■ TO DO: From the entries below, copy each line in which the word "custom" occurs.

■ GIVEN DATA:
= = = =

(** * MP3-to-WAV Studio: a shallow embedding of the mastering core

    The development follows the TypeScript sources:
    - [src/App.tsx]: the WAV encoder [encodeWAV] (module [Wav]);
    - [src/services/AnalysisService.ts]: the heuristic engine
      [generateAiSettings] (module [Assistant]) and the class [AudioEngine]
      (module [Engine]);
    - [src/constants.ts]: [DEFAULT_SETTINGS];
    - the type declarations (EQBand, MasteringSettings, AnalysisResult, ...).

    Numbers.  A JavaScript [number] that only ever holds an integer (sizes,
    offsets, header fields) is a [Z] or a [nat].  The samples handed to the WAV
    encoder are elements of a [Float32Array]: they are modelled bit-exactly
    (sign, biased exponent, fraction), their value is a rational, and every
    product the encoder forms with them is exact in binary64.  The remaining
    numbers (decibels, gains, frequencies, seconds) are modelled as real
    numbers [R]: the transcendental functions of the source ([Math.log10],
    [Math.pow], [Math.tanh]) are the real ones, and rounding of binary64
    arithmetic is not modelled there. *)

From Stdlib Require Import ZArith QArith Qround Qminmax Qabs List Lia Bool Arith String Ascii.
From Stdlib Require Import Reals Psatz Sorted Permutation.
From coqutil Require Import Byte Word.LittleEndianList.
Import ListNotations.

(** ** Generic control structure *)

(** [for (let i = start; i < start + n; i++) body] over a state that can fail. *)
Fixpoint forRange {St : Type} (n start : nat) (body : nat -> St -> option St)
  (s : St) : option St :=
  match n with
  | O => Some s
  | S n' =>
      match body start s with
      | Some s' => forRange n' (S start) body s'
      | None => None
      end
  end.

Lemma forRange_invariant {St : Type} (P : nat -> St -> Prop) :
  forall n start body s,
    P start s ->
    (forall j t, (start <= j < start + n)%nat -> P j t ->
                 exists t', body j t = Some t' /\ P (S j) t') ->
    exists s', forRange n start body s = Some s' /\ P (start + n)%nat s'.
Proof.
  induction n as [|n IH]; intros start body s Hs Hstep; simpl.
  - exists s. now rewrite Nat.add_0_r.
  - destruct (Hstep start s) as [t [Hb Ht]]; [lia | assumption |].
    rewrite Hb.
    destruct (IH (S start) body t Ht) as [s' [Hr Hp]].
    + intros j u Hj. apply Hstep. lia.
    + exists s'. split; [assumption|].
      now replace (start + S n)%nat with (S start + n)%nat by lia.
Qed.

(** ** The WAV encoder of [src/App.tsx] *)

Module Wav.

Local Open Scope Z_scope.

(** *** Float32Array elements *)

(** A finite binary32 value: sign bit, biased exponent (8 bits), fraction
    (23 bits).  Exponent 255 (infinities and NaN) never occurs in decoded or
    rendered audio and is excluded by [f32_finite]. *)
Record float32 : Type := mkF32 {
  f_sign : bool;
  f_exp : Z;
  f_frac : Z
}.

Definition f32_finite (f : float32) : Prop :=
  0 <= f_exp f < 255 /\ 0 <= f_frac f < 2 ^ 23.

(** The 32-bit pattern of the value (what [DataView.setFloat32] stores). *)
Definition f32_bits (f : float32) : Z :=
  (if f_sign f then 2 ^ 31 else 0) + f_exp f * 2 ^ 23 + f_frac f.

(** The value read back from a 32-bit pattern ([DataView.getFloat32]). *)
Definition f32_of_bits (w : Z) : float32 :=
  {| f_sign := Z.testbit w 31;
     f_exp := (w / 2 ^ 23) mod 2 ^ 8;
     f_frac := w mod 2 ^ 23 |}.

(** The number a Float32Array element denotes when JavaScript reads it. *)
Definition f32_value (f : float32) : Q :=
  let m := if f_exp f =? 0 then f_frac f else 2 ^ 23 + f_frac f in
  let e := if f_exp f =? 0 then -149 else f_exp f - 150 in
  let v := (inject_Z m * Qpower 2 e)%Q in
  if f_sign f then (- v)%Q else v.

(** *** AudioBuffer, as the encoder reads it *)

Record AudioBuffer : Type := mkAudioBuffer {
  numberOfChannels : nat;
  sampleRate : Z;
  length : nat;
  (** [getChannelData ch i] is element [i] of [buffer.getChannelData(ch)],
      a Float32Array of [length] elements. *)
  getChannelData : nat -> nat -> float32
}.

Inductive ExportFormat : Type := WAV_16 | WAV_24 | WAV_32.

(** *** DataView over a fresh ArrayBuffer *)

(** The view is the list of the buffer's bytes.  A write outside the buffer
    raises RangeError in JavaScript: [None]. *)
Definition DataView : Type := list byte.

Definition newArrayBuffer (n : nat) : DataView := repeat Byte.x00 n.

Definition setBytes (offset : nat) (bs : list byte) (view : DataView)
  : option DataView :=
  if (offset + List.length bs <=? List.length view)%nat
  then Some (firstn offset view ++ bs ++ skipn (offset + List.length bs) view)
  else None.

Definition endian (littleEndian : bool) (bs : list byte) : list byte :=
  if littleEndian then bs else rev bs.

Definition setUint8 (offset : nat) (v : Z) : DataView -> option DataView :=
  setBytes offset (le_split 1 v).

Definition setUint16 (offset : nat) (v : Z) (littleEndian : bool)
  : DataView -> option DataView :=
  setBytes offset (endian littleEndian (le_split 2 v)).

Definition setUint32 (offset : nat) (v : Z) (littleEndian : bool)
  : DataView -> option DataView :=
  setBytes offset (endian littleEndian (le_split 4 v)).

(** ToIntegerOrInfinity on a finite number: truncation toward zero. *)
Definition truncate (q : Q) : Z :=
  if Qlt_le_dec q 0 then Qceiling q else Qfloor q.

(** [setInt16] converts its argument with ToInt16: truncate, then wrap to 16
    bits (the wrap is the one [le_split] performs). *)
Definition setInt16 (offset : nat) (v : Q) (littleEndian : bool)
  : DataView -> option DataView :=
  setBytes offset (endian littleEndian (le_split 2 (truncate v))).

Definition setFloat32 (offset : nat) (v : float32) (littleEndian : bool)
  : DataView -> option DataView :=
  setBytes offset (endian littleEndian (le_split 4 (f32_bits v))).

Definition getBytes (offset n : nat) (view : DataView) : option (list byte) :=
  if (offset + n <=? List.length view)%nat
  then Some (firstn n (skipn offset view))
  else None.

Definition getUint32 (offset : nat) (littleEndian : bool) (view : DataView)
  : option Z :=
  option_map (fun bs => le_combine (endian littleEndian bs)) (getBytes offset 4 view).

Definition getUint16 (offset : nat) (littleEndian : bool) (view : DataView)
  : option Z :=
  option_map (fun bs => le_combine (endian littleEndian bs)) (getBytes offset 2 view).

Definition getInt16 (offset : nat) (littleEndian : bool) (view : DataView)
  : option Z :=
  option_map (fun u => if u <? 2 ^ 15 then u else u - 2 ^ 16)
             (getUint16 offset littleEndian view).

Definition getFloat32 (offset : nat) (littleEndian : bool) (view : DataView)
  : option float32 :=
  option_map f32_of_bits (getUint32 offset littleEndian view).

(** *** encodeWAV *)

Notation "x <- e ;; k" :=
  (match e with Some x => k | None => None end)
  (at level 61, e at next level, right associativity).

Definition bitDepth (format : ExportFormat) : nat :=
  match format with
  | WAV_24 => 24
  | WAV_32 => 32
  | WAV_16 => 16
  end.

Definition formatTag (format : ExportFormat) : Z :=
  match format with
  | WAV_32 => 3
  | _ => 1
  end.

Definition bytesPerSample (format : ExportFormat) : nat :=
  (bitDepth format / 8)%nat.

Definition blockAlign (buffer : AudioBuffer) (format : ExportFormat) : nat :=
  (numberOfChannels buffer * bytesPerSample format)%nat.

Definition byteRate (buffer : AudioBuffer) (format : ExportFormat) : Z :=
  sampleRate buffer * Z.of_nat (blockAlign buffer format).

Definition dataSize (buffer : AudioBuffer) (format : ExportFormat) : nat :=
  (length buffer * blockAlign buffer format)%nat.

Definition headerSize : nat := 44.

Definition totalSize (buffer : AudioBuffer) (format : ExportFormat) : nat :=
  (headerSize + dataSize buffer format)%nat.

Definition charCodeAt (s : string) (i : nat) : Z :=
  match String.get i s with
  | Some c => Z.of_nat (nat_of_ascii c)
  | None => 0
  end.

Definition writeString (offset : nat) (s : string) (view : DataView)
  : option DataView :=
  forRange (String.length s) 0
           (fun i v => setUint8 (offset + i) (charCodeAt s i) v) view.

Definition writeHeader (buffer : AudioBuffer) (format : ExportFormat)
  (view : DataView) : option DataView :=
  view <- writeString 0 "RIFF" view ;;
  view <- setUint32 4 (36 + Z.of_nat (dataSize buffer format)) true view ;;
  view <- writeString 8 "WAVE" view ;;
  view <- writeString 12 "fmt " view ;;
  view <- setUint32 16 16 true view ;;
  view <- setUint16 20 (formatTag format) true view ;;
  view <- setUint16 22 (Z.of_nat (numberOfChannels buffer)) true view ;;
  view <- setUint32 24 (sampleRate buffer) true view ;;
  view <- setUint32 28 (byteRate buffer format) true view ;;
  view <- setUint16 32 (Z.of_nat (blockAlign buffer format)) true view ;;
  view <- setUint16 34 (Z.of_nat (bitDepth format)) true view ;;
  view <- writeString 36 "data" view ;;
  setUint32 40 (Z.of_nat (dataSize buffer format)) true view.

= = = =

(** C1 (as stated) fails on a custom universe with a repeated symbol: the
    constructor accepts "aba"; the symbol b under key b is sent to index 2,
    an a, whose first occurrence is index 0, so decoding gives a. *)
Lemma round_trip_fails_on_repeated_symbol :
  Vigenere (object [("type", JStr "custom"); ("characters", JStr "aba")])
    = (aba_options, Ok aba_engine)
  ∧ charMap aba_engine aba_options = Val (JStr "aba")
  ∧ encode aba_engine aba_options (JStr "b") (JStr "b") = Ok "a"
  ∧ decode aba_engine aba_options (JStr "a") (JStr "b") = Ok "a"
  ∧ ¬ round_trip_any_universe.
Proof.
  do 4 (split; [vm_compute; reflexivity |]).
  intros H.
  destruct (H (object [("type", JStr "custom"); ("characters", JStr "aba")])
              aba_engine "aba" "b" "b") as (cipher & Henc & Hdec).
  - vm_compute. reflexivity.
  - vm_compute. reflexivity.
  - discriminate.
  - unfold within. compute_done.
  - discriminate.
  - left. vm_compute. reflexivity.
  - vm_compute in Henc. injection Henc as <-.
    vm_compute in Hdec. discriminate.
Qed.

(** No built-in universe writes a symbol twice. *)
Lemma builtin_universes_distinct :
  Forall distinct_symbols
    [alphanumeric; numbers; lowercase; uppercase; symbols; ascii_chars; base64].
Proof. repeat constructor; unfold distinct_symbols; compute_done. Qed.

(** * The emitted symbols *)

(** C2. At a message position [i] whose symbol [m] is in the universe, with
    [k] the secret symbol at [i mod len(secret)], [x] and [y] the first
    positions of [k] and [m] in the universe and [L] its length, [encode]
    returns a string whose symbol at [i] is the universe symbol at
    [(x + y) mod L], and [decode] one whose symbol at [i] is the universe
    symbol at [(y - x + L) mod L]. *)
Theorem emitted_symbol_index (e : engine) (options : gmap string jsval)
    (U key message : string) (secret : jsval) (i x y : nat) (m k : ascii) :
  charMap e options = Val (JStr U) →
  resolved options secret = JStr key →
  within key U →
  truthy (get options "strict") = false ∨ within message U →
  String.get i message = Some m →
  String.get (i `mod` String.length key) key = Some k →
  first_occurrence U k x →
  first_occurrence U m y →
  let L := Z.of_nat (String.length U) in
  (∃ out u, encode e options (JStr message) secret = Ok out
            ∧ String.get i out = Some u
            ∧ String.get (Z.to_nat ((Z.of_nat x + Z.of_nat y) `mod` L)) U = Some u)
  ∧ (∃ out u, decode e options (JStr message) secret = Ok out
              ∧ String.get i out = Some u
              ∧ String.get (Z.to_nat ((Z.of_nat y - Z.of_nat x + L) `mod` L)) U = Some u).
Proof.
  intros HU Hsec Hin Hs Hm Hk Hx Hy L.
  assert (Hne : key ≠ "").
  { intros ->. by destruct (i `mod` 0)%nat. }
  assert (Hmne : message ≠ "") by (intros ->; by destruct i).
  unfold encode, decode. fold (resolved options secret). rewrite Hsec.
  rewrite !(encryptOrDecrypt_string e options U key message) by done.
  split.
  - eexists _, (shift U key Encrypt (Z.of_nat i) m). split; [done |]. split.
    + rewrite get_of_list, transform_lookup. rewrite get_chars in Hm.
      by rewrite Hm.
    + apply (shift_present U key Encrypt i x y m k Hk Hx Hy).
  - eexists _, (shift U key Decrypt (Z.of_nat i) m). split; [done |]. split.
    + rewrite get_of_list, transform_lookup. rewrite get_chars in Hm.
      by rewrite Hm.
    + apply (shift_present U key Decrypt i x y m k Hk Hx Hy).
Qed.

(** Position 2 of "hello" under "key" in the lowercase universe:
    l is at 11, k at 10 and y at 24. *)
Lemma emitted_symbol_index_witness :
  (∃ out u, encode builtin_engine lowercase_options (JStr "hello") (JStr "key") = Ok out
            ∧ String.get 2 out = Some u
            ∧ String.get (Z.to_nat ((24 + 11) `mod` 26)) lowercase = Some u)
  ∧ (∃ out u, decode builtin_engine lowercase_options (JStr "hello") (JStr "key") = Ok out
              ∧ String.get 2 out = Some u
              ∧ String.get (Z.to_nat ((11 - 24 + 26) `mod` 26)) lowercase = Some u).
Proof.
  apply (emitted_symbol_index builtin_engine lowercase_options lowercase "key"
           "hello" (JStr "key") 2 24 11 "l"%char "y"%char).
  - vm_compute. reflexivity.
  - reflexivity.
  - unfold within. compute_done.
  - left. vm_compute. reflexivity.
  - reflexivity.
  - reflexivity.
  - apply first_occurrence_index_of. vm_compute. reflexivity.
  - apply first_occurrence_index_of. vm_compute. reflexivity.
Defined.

= = = =

■ WRITTEN SOLUTION:
(** C1 (as stated) fails on a custom universe with a repeated symbol: the
  Vigenere (object [("type", JStr "custom"); ("characters", JStr "aba")])
  destruct (H (object [("type", JStr "custom"); ("characters", JStr "aba")])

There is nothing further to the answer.